> WORK TASK:
Print the records below word for word, beginning with the first line and ending once the line containing "FindSession (ec_Authorization req)" is printed.

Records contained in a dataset
--- START ---

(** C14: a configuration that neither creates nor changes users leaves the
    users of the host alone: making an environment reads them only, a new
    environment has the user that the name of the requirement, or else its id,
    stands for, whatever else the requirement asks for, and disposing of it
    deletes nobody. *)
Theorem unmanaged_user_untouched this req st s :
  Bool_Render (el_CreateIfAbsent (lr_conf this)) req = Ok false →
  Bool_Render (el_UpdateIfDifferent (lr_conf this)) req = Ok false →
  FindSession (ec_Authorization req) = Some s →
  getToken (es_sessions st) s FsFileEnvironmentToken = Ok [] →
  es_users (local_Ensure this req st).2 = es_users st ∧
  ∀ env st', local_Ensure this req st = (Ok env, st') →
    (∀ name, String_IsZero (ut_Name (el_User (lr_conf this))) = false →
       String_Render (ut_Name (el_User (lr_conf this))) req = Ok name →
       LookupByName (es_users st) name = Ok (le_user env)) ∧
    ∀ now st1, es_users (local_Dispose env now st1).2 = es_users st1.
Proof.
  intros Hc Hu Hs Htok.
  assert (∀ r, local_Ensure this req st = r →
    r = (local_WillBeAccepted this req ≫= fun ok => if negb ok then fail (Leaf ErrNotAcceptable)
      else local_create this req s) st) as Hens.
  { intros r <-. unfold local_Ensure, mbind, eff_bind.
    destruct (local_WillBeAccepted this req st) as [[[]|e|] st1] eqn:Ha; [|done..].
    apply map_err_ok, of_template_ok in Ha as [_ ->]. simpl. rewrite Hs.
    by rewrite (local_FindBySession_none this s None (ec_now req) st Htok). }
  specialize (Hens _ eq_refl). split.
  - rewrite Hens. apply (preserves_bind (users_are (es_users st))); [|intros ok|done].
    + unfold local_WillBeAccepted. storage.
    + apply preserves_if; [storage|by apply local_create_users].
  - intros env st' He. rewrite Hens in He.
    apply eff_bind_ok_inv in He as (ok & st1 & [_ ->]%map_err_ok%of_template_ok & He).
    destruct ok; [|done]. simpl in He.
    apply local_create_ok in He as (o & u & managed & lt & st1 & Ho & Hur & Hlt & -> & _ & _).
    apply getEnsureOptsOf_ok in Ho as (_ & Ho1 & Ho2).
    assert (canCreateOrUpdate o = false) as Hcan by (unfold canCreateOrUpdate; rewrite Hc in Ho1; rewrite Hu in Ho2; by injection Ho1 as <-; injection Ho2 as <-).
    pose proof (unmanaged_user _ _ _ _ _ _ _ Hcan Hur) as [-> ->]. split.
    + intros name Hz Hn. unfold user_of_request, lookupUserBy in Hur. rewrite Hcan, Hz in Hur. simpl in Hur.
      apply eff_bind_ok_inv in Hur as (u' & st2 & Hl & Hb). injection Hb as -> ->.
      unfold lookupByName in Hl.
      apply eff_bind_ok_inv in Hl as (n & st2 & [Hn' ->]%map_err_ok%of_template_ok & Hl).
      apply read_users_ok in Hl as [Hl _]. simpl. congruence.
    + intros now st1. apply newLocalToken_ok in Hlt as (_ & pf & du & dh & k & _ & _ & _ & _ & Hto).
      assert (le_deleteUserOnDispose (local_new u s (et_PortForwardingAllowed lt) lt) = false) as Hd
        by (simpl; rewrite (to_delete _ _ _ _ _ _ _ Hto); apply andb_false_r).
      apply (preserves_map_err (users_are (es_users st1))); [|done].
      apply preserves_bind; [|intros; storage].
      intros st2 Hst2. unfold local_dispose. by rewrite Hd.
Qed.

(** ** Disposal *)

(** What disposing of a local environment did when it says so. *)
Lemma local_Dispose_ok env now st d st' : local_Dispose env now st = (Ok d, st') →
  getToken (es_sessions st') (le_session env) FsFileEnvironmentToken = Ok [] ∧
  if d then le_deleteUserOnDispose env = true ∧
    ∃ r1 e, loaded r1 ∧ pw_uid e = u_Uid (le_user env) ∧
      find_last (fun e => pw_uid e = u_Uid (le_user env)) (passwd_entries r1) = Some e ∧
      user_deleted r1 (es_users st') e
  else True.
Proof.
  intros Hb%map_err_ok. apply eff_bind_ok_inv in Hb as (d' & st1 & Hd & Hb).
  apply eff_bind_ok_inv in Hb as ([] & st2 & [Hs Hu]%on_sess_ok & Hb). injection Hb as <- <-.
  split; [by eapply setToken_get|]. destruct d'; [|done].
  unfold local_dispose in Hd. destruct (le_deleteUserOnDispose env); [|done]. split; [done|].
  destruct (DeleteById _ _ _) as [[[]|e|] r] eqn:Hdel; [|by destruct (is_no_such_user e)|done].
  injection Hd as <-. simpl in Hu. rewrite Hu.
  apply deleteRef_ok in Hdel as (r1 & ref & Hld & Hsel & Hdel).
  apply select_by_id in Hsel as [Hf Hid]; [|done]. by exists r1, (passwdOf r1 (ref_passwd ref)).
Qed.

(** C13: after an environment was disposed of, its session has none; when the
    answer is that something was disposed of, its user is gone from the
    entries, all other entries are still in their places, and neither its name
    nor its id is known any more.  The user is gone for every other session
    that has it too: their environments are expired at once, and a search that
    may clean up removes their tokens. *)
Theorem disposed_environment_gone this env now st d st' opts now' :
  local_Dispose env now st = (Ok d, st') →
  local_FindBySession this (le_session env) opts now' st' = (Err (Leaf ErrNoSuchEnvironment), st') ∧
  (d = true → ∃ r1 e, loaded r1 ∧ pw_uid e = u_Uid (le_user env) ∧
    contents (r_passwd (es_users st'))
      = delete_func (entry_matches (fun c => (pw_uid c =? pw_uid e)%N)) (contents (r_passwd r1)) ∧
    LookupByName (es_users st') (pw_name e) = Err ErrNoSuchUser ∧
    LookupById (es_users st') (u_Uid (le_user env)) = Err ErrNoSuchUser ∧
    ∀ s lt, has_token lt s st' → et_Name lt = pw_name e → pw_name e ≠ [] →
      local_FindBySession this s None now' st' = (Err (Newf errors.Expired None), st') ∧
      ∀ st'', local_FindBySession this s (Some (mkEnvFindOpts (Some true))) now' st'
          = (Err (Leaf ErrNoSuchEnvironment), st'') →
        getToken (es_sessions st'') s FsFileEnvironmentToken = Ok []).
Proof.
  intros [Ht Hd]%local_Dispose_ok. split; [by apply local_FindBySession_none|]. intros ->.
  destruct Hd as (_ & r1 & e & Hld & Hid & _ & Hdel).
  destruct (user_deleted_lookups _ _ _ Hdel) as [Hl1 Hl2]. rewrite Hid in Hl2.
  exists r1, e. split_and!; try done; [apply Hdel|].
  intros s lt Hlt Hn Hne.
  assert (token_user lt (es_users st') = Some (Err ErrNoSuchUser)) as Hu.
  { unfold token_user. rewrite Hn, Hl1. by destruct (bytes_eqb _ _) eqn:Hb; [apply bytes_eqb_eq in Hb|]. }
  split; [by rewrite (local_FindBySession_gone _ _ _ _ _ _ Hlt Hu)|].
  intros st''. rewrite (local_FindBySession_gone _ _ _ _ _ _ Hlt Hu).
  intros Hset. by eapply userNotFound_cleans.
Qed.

--- END ---

> WRITTEN SOLUTION:
(** C14: a configuration that neither creates nor changes users leaves the
    users of the host alone: making an environment reads them only, a new
    environment has the user that the name of the requirement, or else its id,
    stands for, whatever else the requirement asks for, and disposing of it
    deletes nobody. *)
Theorem unmanaged_user_untouched this req st s :
  Bool_Render (el_CreateIfAbsent (lr_conf this)) req = Ok false →
  Bool_Render (el_UpdateIfDifferent (lr_conf this)) req = Ok false →
  FindSession (ec_Authorization req) = Some s →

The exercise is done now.